Theme: Building predictive models and understanding real-time data processing.

Pre-Lunch

An overview of supervised and unsupervised modeling with scikit-learn.

  • Regression Methods
    • Linear Regression vs. tree-based regressors (e.g., RandomForestRegressor).
    • Feature scaling and creating polynomial features.
  • Classification Algorithms
    • Logistic Regression, Support Vector Machines (SVMs), Random Forests, and Gradient Boosting.
    • Handling class imbalance with techniques like SMOTE or class weights.
  • Clustering Techniques
    • K-Means vs. density-based clustering (DBSCAN).
    • Selecting the optimal number of clusters (Elbow method, Silhouette score).

💻 Hands-On: Train a regression model on housing-price data (evaluating with R²/MSE), build a classifier for a leaves dataset (evaluating with precision/recall), and cluster customer profiles to identify distinct segments.

Post-Lunch

We conclude with model evaluation and an introduction to streaming data concepts.

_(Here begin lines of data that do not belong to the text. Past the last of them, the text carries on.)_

(* ===== verification/Leasing.v ===== *)
(** * Task leasing (engine/persistence/leasing.py)

    A worker owns a task while it holds the task's current lease token and the
    lease has not expired.  Every operation of a worker is fenced by
    [holds_lease]: it changes nothing unless the token is the current one. *)
From S2P Require Import Prelude Python Serialization History Database.

(** engine/persistence/leasing.py, lines 22-35 *)
Record LeasedTask : Type := mk_leased_task {
  lt_id : UUID;
  lt_workflow_id : UUID;
  lt_task_type : TaskType;
  lt_queue_name : string;
  lt_entity_id : option UUID;
  lt_command_id : option Z;
  lt_attempt : Z;
  lt_input : JSON;
  lt_lease_token : UUID;
  lt_leased_at : Timestamp;
  lt_lease_expires_at : Timestamp;
  lt_start_to_close_deadline : option Timestamp
}.

(** [status = 'leased' and lease_token = $2 and lease_expires_at > now()]: a
    comparison with a null column is not true. *)
Definition holds_lease (now : Timestamp) (token : UUID) (t : Task) : bool :=
  bool_decide (task_status t = TLeased) && bool_decide (task_lease_token t = Some token)
  && match task_lease_expires_at t with Some e => (now <? e)%Z | None => false end.

(** [lease_duration.total_seconds() <= 0]. *)
Definition not_positive (d : TimeDelta) : bool := SFleb (total_seconds d) (S754_zero false).

(** The row of a task, when it satisfies a condition. *)
Definition find_task (db : DB) (id : UUID) (p : Task → bool) : option Task :=
  match db_tasks db !! id with
  | Some t => if p t then Some t else None
  | None => None
  end.

Definition set_task (id : UUID) (t : Task) : M unit :=
  modify_db (fun db => db <| db_tasks := <[id := t]> (db_tasks db) |>).

(** engine/persistence/leasing.py, lines 38-65 *)
Definition renew_lease (task_id lease_token : UUID) (lease_duration : TimeDelta) : M Timestamp :=
  if not_positive lease_duration then throw (ValueError "lease_duration must be positive")
  else
    now ← db_now;
    db ← get_db;
    match find_task db task_id (holds_lease now lease_token) with
    | None => throw (StaleLeaseError task_id)
    | Some t =>
      let expires_at := (now + lease_duration)%Z in
      _ ← set_task task_id (t <| task_lease_expires_at := Some expires_at |>);
      mret expires_at
    end.

(** engine/persistence/leasing.py, lines 68-122 *)
Definition heartbeat_activity `{PyStd} (task_id lease_token : UUID) (details : JSON)
    (lease_duration : TimeDelta) : M Timestamp :=
  if not_positive lease_duration then throw (ValueError "lease_duration must be positive")
  else
    encoded_details ← of_result (to_jsonb details);
    transaction (
      now ← db_now;
      db ← get_db;
      match find_task db task_id (fun t =>
              bool_decide (task_task_type t = TActivity) && holds_lease now lease_token t) with
      | None => throw (StaleLeaseError task_id)
      | Some t =>
        match db_executions db !! task_workflow_id t with
        | None => throw (StaleLeaseError task_id)
        | Some e =>
          match exec_cancellation_requested_at e with
          | Some _ =>
            throw (ActivityCancellationRequested task_id (exec_cancellation_reason e))
          | None =>
            let expires_at := (now + lease_duration)%Z in
            _ ← set_task task_id (t <| task_heartbeat_at := Some now |>
                                    <| task_heartbeat_details := Some encoded_details |>
                                    <| task_lease_expires_at := Some expires_at |>);
            mret expires_at
          end
        end
      end).

(** The lease columns cleared. *)
Definition clear_lease (visible_at : Timestamp) (t : Task) : Task :=
  t <| task_status := TPending |> <| task_visible_at := visible_at |>
    <| task_leased_at := None |> <| task_lease_token := None |>
    <| task_lease_expires_at := None |>.

(** The execution of a task satisfies a condition ([join workflow_executions]). *)
Definition with_execution (db : DB) (t : Task) (p : Execution → bool) : bool :=
  match db_executions db !! task_workflow_id t with Some e => p e | None => false end.

(** engine/persistence/leasing.py, lines 131-143: the expired workflow leases. *)
Definition expired_workflow_tasks (db : DB) (now : Timestamp) (locked : gset UUID)
    : list (UUID * Task) :=
  select (fun id t =>
      bool_decide (task_task_type t = TWorkflow) && bool_decide (task_status t = TLeased)
      && match task_lease_expires_at t with Some e => (e <=? now)%Z | None => false end
      && with_execution db t (fun e => bool_decide (exec_status e = WRunning))
      && negb (bool_decide (id ∈ locked)))
    (fun id t => [default 0%Z (task_lease_expires_at t); uuid_key id]) (db_tasks db).

(** engine/persistence/leasing.py, lines 125-159 *)
Definition reclaim_expired_workflow_tasks (limit : Z) : M Z :=
  if (limit <? 1)%Z then throw (ValueError "limit must be at least 1")
  else transaction (
    now ← db_now;
    locked ← locked_rows;
    db ← get_db;
    let expired := (take (Z.to_nat limit) (expired_workflow_tasks db now locked)).*1 in
    _ ← modify_db (fun db => db <| db_tasks :=
          update_where (fun id _ => bool_decide (id ∈ expired))
            (fun t => clear_lease now t <| task_start_to_close_deadline := None |>
                        <| task_heartbeat_at := None |> <| task_heartbeat_details := None |>)
            (db_tasks db) |>);
    mret (Z.of_nat (length expired))).

(** engine/persistence/leasing.py, lines 162-192 *)
Definition release_workflow_task (task : LeasedTask) (retry_delay : TimeDelta) : M unit :=
  if negb (bool_decide (lt_task_type task = TWorkflow)) then
    throw (ValueError "only workflow tasks can be released for version routing")
  else if SFltb (total_seconds retry_delay) (S754_zero false) then
    throw (ValueError "retry_delay cannot be negative")
  else
    now ← db_now;
    db ← get_db;
    match find_task db (lt_id task) (holds_lease now (lt_lease_token task)) with
    | None => throw (StaleLeaseError (lt_id task))
    | Some t => set_task (lt_id task) (clear_lease (now + retry_delay)%Z t)
    end.

(** engine/persistence/leasing.py, lines 209-228: the tasks that can be leased. *)
Definition runnable (db : DB) (now : Timestamp) (locked : gset UUID) (task_type : TaskType)
    (queue_name : string) (id : UUID) (t : Task) : bool :=
  bool_decide (task_status t = TPending) && bool_decide (task_task_type t = task_type)
  && String.eqb (task_queue_name t) queue_name && (task_visible_at t <=? now)%Z
  && with_execution db t (fun e =>
       bool_decide (exec_status e = WRunning) && bool_decide (exec_paused_at e = None)
       && (negb (bool_decide (task_task_type t = TActivity))
           || bool_decide (exec_cancellation_requested_at e = None)))
  && negb (bool_decide (id ∈ locked)).

(** engine/persistence/leasing.py, lines 203-228 *)
Definition _lease_candidate (db : DB) (now : Timestamp) (locked : gset UUID)
    (task_type : TaskType) (queue_name : string) : option (UUID * Task) :=
  head (select (runnable db now locked task_type queue_name)
          (fun id t => [task_visible_at t; task_created_at t; uuid_key id]) (db_tasks db)).

(** engine/persistence/leasing.py, lines 271-293: the row of a leased task. *)
Definition lease_row (now : Timestamp) (lease_token : UUID) (lease_duration : TimeDelta)
    (task_type : TaskType) (t : Task) : Task :=
  t <| task_status := TLeased |> <| task_leased_at := Some now |>
    <| task_lease_token := Some lease_token |>
    <| task_lease_expires_at := Some (now + lease_duration)%Z |>
    <| task_start_to_close_deadline :=
         match task_type with
         | TActivity => Some (now + default lease_duration (task_start_to_close_timeout t))%Z
         | _ => None
         end |>
    <| task_heartbeat_at :=
         match task_type, task_heartbeat_timeout t with
         | TActivity, Some _ => Some now
         | _, _ => task_heartbeat_at t
         end |>.

(** engine/persistence/leasing.py, lines 323-336 *)
Definition leased_task (id lease_token : UUID) (now : Timestamp) (lease_duration : TimeDelta)
    (t : Task) : LeasedTask :=
  mk_leased_task id (task_workflow_id t) (task_task_type t) (task_queue_name t)
    (task_entity_id t) (task_command_id t) (task_attempt t) (default JNull (task_input t))
    lease_token now (now + lease_duration)%Z (task_start_to_close_deadline t).

(** engine/persistence/leasing.py, lines 231-336 *)
Definition lease_task `{PyStd} (task_type : TaskType) (queue_name : string)
    (lease_duration : TimeDelta) : M (option LeasedTask) :=
  if String.eqb queue_name "" then throw (ValueError "queue_name cannot be empty")
  else if not_positive lease_duration then throw (ValueError "lease_duration must be positive")
  else
    lease_token ← uuid4;
    transaction (
      now ← db_now;
      locked ← locked_rows;
      db ← get_db;
      match _lease_candidate db now locked task_type queue_name with
      | None => mret None
      | Some (id, candidate) =>
        let leased := lease_row now lease_token lease_duration (task_task_type candidate) candidate in
        let taken := Some (leased_task id lease_token now lease_duration leased) in
        match task_type with
        | TActivity =>
          match db_executions db !! task_workflow_id candidate with
          | None => mret None
          | Some e =>
            if negb (bool_decide (exec_status e = WRunning)) then mret None
            else
              _ ← set_task id leased;
              _ ← insert_event (task_workflow_id leased) (exec_next_seq e) ActivityStarted None
                    (task_entity_id leased) None
                    [("attempt", JInt (task_attempt leased)); ("task_id", JStr (uuid_str id))];
              _ ← set_next_seq (task_workflow_id leased) (exec_next_seq e + 1);
              mret taken
          end
        | _ =>
          _ ← set_task id leased;
          mret taken
        end
      end).
(* ===== verification/AuditLog.v ===== *)
(** * Audit records and the effect ledger
    (engine/persistence/audit.py, engine/persistence/effects.py) *)
From S2P Require Import Prelude Python Serialization History Database.

(** engine/persistence/audit.py, lines 15-20 *)
Record AuditContext : Type := mk_audit_context {
  request_id : UUID;
  actor_key_id : string;
  actor_role : string;
  action : string
}.

Section Audit.
Context `{PyStd}.

(** engine/persistence/audit.py, lines 36-64, with the role check and the
    workflow reference of the table. *)
Definition record_api_audit (context : option AuditContext) (workflow_id : option UUID)
    (accepted : bool) (details : JSON) : M unit :=
  match context with
  | None => mret tt
  | Some c =>
    details ← of_result (clone_json details);
    details ← of_result (to_jsonb details);
    now ← db_now;
    db ← get_db;
    if negb (existsb (String.eqb (actor_role c)) ["viewer"; "operator"; "admin"]) then
      throw (CheckViolation "api_audit_log_actor_role_check")
    else if negb (reference_ok db workflow_id) then
      throw (ForeignKeyViolation "api_audit_log_workflow_id_fkey")
    else
      modify_db (fun db => db <| db_audit := db_audit db ++
        [mk_audit_row (request_id c) (actor_key_id c) (actor_role c) (action c) workflow_id
           accepted details now] |>)
  end.

(** engine/persistence/audit.py, lines 67-88: the most recent records first. *)
Definition list_api_audit (limit : Z) : M (list AuditRow) :=
  if (limit <? 1)%Z || (1000 <? limit)%Z then
    throw (ValueError "limit must be between 1 and 1000")
  else
    db ← get_db;
    mret (take (Z.to_nat limit) (rev (db_audit db))).

(** engine/persistence/effects.py, lines 9-30 *)
Definition record_idempotent_effect (idempotency_key : string) (payload : JSON) : M bool :=
  if String.eqb idempotency_key "" then throw (ValueError "idempotency_key cannot be empty")
  else
    payload ← of_result (clone_json payload);
    encoded_payload ← of_result (to_jsonb payload);
    db ← get_db;
    match db_effects db !! idempotency_key with
    | Some _ => mret false
    | None =>
      _ ← modify_db (fun db =>
            db <| db_effects := <[idempotency_key := encoded_payload]> (db_effects db) |>);
      mret true
    end.

End Audit.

  • Evaluation Metrics Deep Dive
    • Regression: MAE, MSE, RMSE, R² — choosing the right metric for the business context.
    • Classification: Confusion Matrix, Accuracy, Precision, Recall, F1-score, and ROC-AUC curve.
    • Clustering: Silhouette score.
  • Real-Time vs. Batch Processing
    • Understanding the trade-offs in latency, throughput, and statefulness.
  • Streaming Analytics Basics
    • Introduction to the streaming paradigm.
    • Windowed computations and aggregations over event streams.

💻 Hands-On: Evaluate the models built earlier on a held-out test set, interpret the results, and discuss how a streaming version of the problem might work.

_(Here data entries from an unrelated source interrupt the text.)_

(* ===== verification/Commit.v ===== *)
(** * Loading and committing a replay (engine/persistence/transitions.py)

    A workflow worker loads the history of the execution its leased task
    belongs to, replays the workflow function on it, and commits what the
    replay decided: the events and tasks of new commands, the end of the
    execution, or nothing but the completion of the task. *)
From S2P Require Import Prelude Python Serialization History Commands Context Replay Database.
From S2P Require Import Leasing AuditLog Definitions Transitions.

(** engine/persistence/transitions.py, lines 56-62 *)
Record WorkflowReplayState : Type := mk_replay_state {
  rs_workflow_id : UUID;
  rs_workflow_type : string;
  rs_definition_version : Z;
  rs_workflow_input : JSON;
  rs_history : list HistoryEvent
}.

(** [command.queue_name or default]. *)
Definition queue_or (queue_name : option string) (default_ : string) : string :=
  name_or queue_name default_.

Section Commit.
Context `{PyStd}.

(** engine/persistence/transitions.py, lines 629-674, and the decoding of the
    rows, lines 65-82 (a column of type [jsonb] holds a JSON value here). *)
Definition load_workflow_replay_state (task : LeasedTask) : M WorkflowReplayState :=
  if negb (bool_decide (lt_task_type task = TWorkflow)) then
    throw (ValueError "replay state can only be loaded for workflow tasks")
  else
    now ← db_now;
    db ← get_db;
    match find_task db (lt_id task) (holds_lease now (lt_lease_token task)) with
    | None => throw (StaleLeaseError (lt_id task))
    | Some _ =>
      execution ← running_execution (lt_workflow_id task);
      mret (mk_replay_state (lt_workflow_id task) (exec_workflow_type execution)
              (exec_definition_version execution) (exec_input execution)
              (history_of (lt_workflow_id task) db))
    end.

(** ** The events and tasks of a command *)

Definition interval_seconds (o : option float) : Py (option TimeDelta) :=
  match o with None => Ok None | Some f => d ← pg_seconds f; Ok (Some d) end.

(** engine/persistence/transitions.py, lines 677-741 *)
Definition _append_activity_command (workflow_id : UUID) (seq : Z) (command : ScheduleActivity)
    (queue_name : string) : M unit :=
  let idempotency_key := JStr (uuid_str (sa_entity_id command)) in
  _ ← insert_event workflow_id seq ActivityScheduled (Some (sa_command_id command))
        (Some (sa_entity_id command)) None
        [("activity_type", JStr (sa_activity_type command));
         ("fingerprint", JStr (sa_fingerprint command));
         ("input", JObj (sa_input command));
         ("retry_policy", JObj (sa_retry_policy command));
         ("schedule_to_start_seconds", json_opt_float (sa_schedule_to_start_seconds command));
         ("start_to_close_seconds", json_opt_float (sa_start_to_close_seconds command));
         ("heartbeat_timeout_seconds", json_opt_float (sa_heartbeat_timeout_seconds command));
         ("idempotency_key", idempotency_key)];
  encoded_input ← of_result (to_jsonb (JObj
        [("activity_type", JStr (sa_activity_type command));
         ("input", JObj (sa_input command));
         ("idempotency_key", idempotency_key);
         ("retry_policy", JObj (sa_retry_policy command))]));
  now ← db_now;
  schedule_to_start ← of_result (interval_seconds (sa_schedule_to_start_seconds command));
  deadline ← of_result (match schedule_to_start with
                        | None => Ok None
                        | Some d => t ← pg_add now d; Ok (Some t)
                        end);
  start_to_close ← of_result (interval_seconds (sa_start_to_close_seconds command));
  heartbeat ← of_result (interval_seconds (sa_heartbeat_timeout_seconds command));
  task_id ← uuid4;
  insert_task task_id
    ((new_task workflow_id TActivity queue_name now)
       <| task_entity_id := Some (sa_entity_id command) |>
       <| task_command_id := Some (sa_command_id command) |>
       <| task_input := Some encoded_input |>
       <| task_schedule_to_start_deadline := deadline |>
       <| task_schedule_to_start_timeout := schedule_to_start |>
       <| task_start_to_close_timeout := start_to_close |>
       <| task_heartbeat_timeout := heartbeat |>).

(** The attributes of a timer that its event and its task share. *)
Definition timer_attributes (command : ScheduleTimer) : dict :=
  [("delay_seconds", JFloat (st_delay_seconds command));
   ("purpose", JStr (st_purpose command));
   ("signal_name", json_opt_str (st_signal_name command))].
(* ===== verification/Timeouts.v ===== *)
(** * Activity timeouts (engine/persistence/timeouts.py)

    The maintenance pass finds an activity attempt whose schedule-to-start,
    start-to-close or heartbeat deadline passed, or whose lease expired, records
    the timeout and creates the next attempt, or wakes replay when the attempt
    was the last one. *)
From S2P Require Import Prelude Python Serialization History Context Database Leasing Transitions.
From S2P Require Import Commit Activities Messages.

(** A nullable instant that has passed. *)
Definition passed (now : Timestamp) (t : option Timestamp) : bool :=
  match t with Some t => (t <=? now)%Z | None => false end.

(** [heartbeat_at + heartbeat_timeout], null when either is. *)
Definition heartbeat_deadline (t : Task) : option Timestamp :=
  match task_heartbeat_at t, task_heartbeat_timeout t with
  | Some h, Some d => Some (h + d)%Z
  | _, _ => None
  end.

(** engine/persistence/timeouts.py, lines 38-44 *)
Definition timeout_type (now : Timestamp) (t : Task) : string :=
  if bool_decide (task_status t = TPending) then "schedule_to_start"
  else if passed now (task_start_to_close_deadline t) then "start_to_close"
  else if passed now (heartbeat_deadline t) then "heartbeat"
  else "lease_expired".

(** engine/persistence/timeouts.py, lines 48-64: the attempts that timed out. *)
Definition timed_out (db : DB) (now : Timestamp) (queue_name : option string) (t : Task) : bool :=
  bool_decide (task_task_type t = TActivity)
  && with_execution db t (fun e =>
       bool_decide (exec_status e = WRunning) && bool_decide (exec_paused_at e = None))
  && queue_filter queue_name t
  && ((bool_decide (task_status t = TPending) && passed now (task_schedule_to_start_deadline t))
      || (bool_decide (task_status t = TLeased)
          && (passed now (task_lease_expires_at t)
              || passed now (task_start_to_close_deadline t)
              || passed now (heartbeat_deadline t)))).

(** [coalesce] of the deadlines, the sort key of the candidates. *)
Definition first_deadline (t : Task) : Timestamp :=
  match task_schedule_to_start_deadline t with
  | Some d => d
  | None =>
    match task_start_to_close_deadline t with
    | Some d => d
    | None =>
      match heartbeat_deadline t with
      | Some d => d
      | None => default 0%Z (task_lease_expires_at t)
      end
    end
  end.

(** engine/persistence/timeouts.py, lines 35-74 *)
Definition due_timeout (db : DB) (now : Timestamp) (locked : gset UUID)
    (queue_name : option string) : option (UUID * Task) :=
  head (select (fun id t => timed_out db now queue_name t && negb (bool_decide (id ∈ locked)))
          (fun id t => [first_deadline t; uuid_key id]) (db_tasks db)).

Section Timeouts.
Context `{PyStd}.

(** engine/persistence/timeouts.py, lines 108-183: the event, the attempt's
    end and what follows it. *)
Definition record_timeout (task_id : UUID) (task : Task) (execution : Execution)
    (type : string) (is_final : bool) (next_visible_at : Timestamp) : M unit :=
  let workflow_id := task_workflow_id task in
  let next_seq := exec_next_seq execution in
  now ← db_now;
  _ ← insert_event workflow_id next_seq ActivityTimedOut None (task_entity_id task) None
        [("attempt", JInt (task_attempt task));
         ("failure", JObj
            [("type", JStr "ActivityTimeout");
             ("message", JStr ("activity attempt timed out: " +:+ type));
             ("timeout_type", JStr type)]);
         ("final", JBool is_final);
         ("timeout_type", JStr type);
         ("next_visible_at",
            if is_final then JNull else JStr (isoformat (utc next_visible_at)))];
  _ ← update_tasks (fun id _ => bool_decide (id = task_id))
        (close_task (if is_final then TDead else TCompleted) now);
  _ ← (if is_final then wake_workflow workflow_id (task_queue_name task)
       else
         id ← uuid4;
         insert_task id
           (retry_task workflow_id task (task_entity_id task) (task_command_id task)
              (task_attempt task + 1) next_visible_at now));
  set_next_seq workflow_id (next_seq + 1).

(** engine/persistence/timeouts.py, lines 25-184 *)
Definition process_activity_timeout (queue_name : option string) (random_value : option float)
    : M bool :=
  selected_random ← match random_value with Some r => mret r | None => random_random end;
  transaction (
    now ← db_now;
    locked ← locked_rows;
    db ← get_db;
    match due_timeout db now locked queue_name with
    | None => mret false
    | Some (task_id, task) =>
      execution ← fetch_execution (task_workflow_id task);
      match execution with
      | None => mret false
      | Some execution =>
        if negb (bool_decide (exec_status execution = WRunning)) then mret false
        else
          '(policy, max_attempts) ← of_result (recorded_policy (default JNull (task_input task)));
          let is_final := (max_attempts <=? task_attempt task)%Z in
          delay ← of_result (if is_final then Ok 0%Z
                             else retry_delay policy (task_attempt task) selected_random);
          clock ← utc_now;
          next_visible_at ← of_result (datetime_add clock delay);
          _ ← record_timeout task_id task execution (timeout_type now task) is_final
                next_visible_at;
          mret true
      end
    end).

End Timeouts.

🏆 Day 6: Capstone Breakout Sessions

Theme: Apply your new skills to a domain-specific project of your choice.

On the final day, participants will form groups and choose a project track to work on. Instructors will provide guidance and support.

  • Track 1: Natural Language Processing (NLP)
    • Project: Analyze customer reviews for sentiment or perform topic modeling on a corpus of news articles.
  • Track 2: Computer Vision (CV)
    • Project: Build an image classifier to identify different types of objects or use object detection on a sample video.
  • Track 3: Generative AI (Gen AI)
    • Project: Generate creative content such as text, images, or code using pre-trained models like GPT or Stable Diffusion.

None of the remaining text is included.